Team: Suhani Dalal (Project Lead), Katera Lee, Chandler Ross, Gabriel Rosenstein

Summary: Heightened occurrence of severe wildfires in the Western United States is increasing the need to better understand regions of high potential wildfire severity and develop methodologies for identifying the best locations for fuels reduction and active wildfire suppression, especially in populated regions such as Marin County, California. Marin County, located in the San Francisco Bay Area, has had significant development in the wildland-urban interface and periods of highly wildfire-prone conditions. The NASA DEVELOP team collaborated with Fire Foundry, a Marin-based fire service workforce development program, to develop models to assist with fire management.

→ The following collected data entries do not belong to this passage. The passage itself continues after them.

(* ===== verification/ExternalLibs.v ===== *)
(** * Interfaces of the libraries the server calls

    None of the code below is part of this repository. Each class lists the
    types, constants and functions of one library that the server uses, as
    parameters of the model; an in/out pointer argument becomes an argument and
    a component of the result, and a C function that returns a code and fills
    out parameters returns the code next to what it stored. The [...Laws]
    classes state what the server relies on; only the theorems that need a law
    take it. [ExternalModels] gives one concrete instance of everything. *)

From S2P Require Import Prelude.

(** ** flood: octet streams *)
Class Flood := {
  FldInStream : Type;
  fldInStreamInit : list Z -> FldInStream;
  in_pos : FldInStream -> Z;
  in_size : FldInStream -> Z;
  set_readDebugInfo : bool -> FldInStream -> FldInStream;
  (** [None]: the read failed and the target was not written. *)
  fldInStreamReadUInt8 : FldInStream -> FldInStream * option Z;
  fldInStreamReadUInt16 : FldInStream -> FldInStream * option Z;
  FldOutStream : Type;
  (** A stream over a buffer of the given size. *)
  fldOutStreamInit : Z -> FldOutStream;
  out_pos : FldOutStream -> Z;
  (** The first [out_pos] octets of the buffer. *)
  out_octets : FldOutStream -> list Z;
  set_writeDebugInfo : bool -> FldOutStream -> FldOutStream;
  fldOutStreamWriteUInt8 : FldOutStream -> Z -> FldOutStream * Z;
  fldOutStreamWriteUInt16 : FldOutStream -> Z -> FldOutStream * Z;
  fldOutStreamWriteOctets : FldOutStream -> list Z -> FldOutStream * Z;
}.

(** An out stream appends what fits and refuses the rest with a negative code. *)
Class FldOutLaws `{Flood} := {
  out_size : FldOutStream -> Z;
  (** The stream writes plain octets, without type tags for debugging. *)
  out_raw : FldOutStream -> Prop;
  out_init n : 0 <= n ->
    out_octets (fldOutStreamInit n) = [] /\ out_size (fldOutStreamInit n) = n /\
    out_raw (fldOutStreamInit n);
  out_pos_octets s : out_pos s = Z.of_nat (length (out_octets s));
  out_write_u8 s v : out_raw s -> 0 <= v < 256 -> out_pos s + 1 <= out_size s ->
    let r := fldOutStreamWriteUInt8 s v in
    out_octets r.1 = out_octets s ++ [v] /\ out_size r.1 = out_size s /\
    out_raw r.1 /\ 0 <= r.2;
  out_write_u8_full s v : out_raw s -> out_size s < out_pos s + 1 ->
    (fldOutStreamWriteUInt8 s v).1 = s /\ (fldOutStreamWriteUInt8 s v).2 < 0;
  out_write_octets s l : out_raw s -> out_pos s + Z.of_nat (length l) <= out_size s ->
    let r := fldOutStreamWriteOctets s l in
    out_octets r.1 = out_octets s ++ l /\ out_size r.1 = out_size s /\
    out_raw r.1 /\ 0 <= r.2;
  out_write_octets_full s l : out_raw s -> out_size s < out_pos s + Z.of_nat (length l) ->
    (fldOutStreamWriteOctets s l).1 = s /\ (fldOutStreamWriteOctets s l).2 < 0;
}.

(** Reading moves on in the octets, or stays, and never leaves them. *)
Definition forward `{Flood} (s s' : FldInStream) : Prop :=
  in_size s' = in_size s /\
  (in_pos s <= in_size s -> in_pos s <= in_pos s' /\ in_pos s' <= in_size s').

#[export] Instance forward_preorder `{Flood} : PreOrder forward.
Proof.
  split; [intros s; unfold forward; lia|]. intros s1 s2 s3. unfold forward. lia.
Qed.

Using data from Sentinel-2A, PlanetScope, ECOSTRESS, a county-wide LiDAR mapping effort, Landsat 7 Enhanced Thematic Mapper (ETM+), and Landsat 8 Operational Land Imager (OLI), the team developed a number of input data layers to three models evaluating wildfire severity. One model performed a suitability analysis with weights based on scientific literature; another utilized machine learning based on past fires in Marin and neighboring Sonoma County to predict the difference normalized burn severity; and the third inputted data layers into the FlamMap tool that outputs risk categories. The team compared model outputs and, using the best-fit model, performed a weighted overlay analysis to identify specific locations where a fireline could be constructed to interrupt the progress of an active fire. These tools will assist partners in preparing for and managing an active wildfire situation.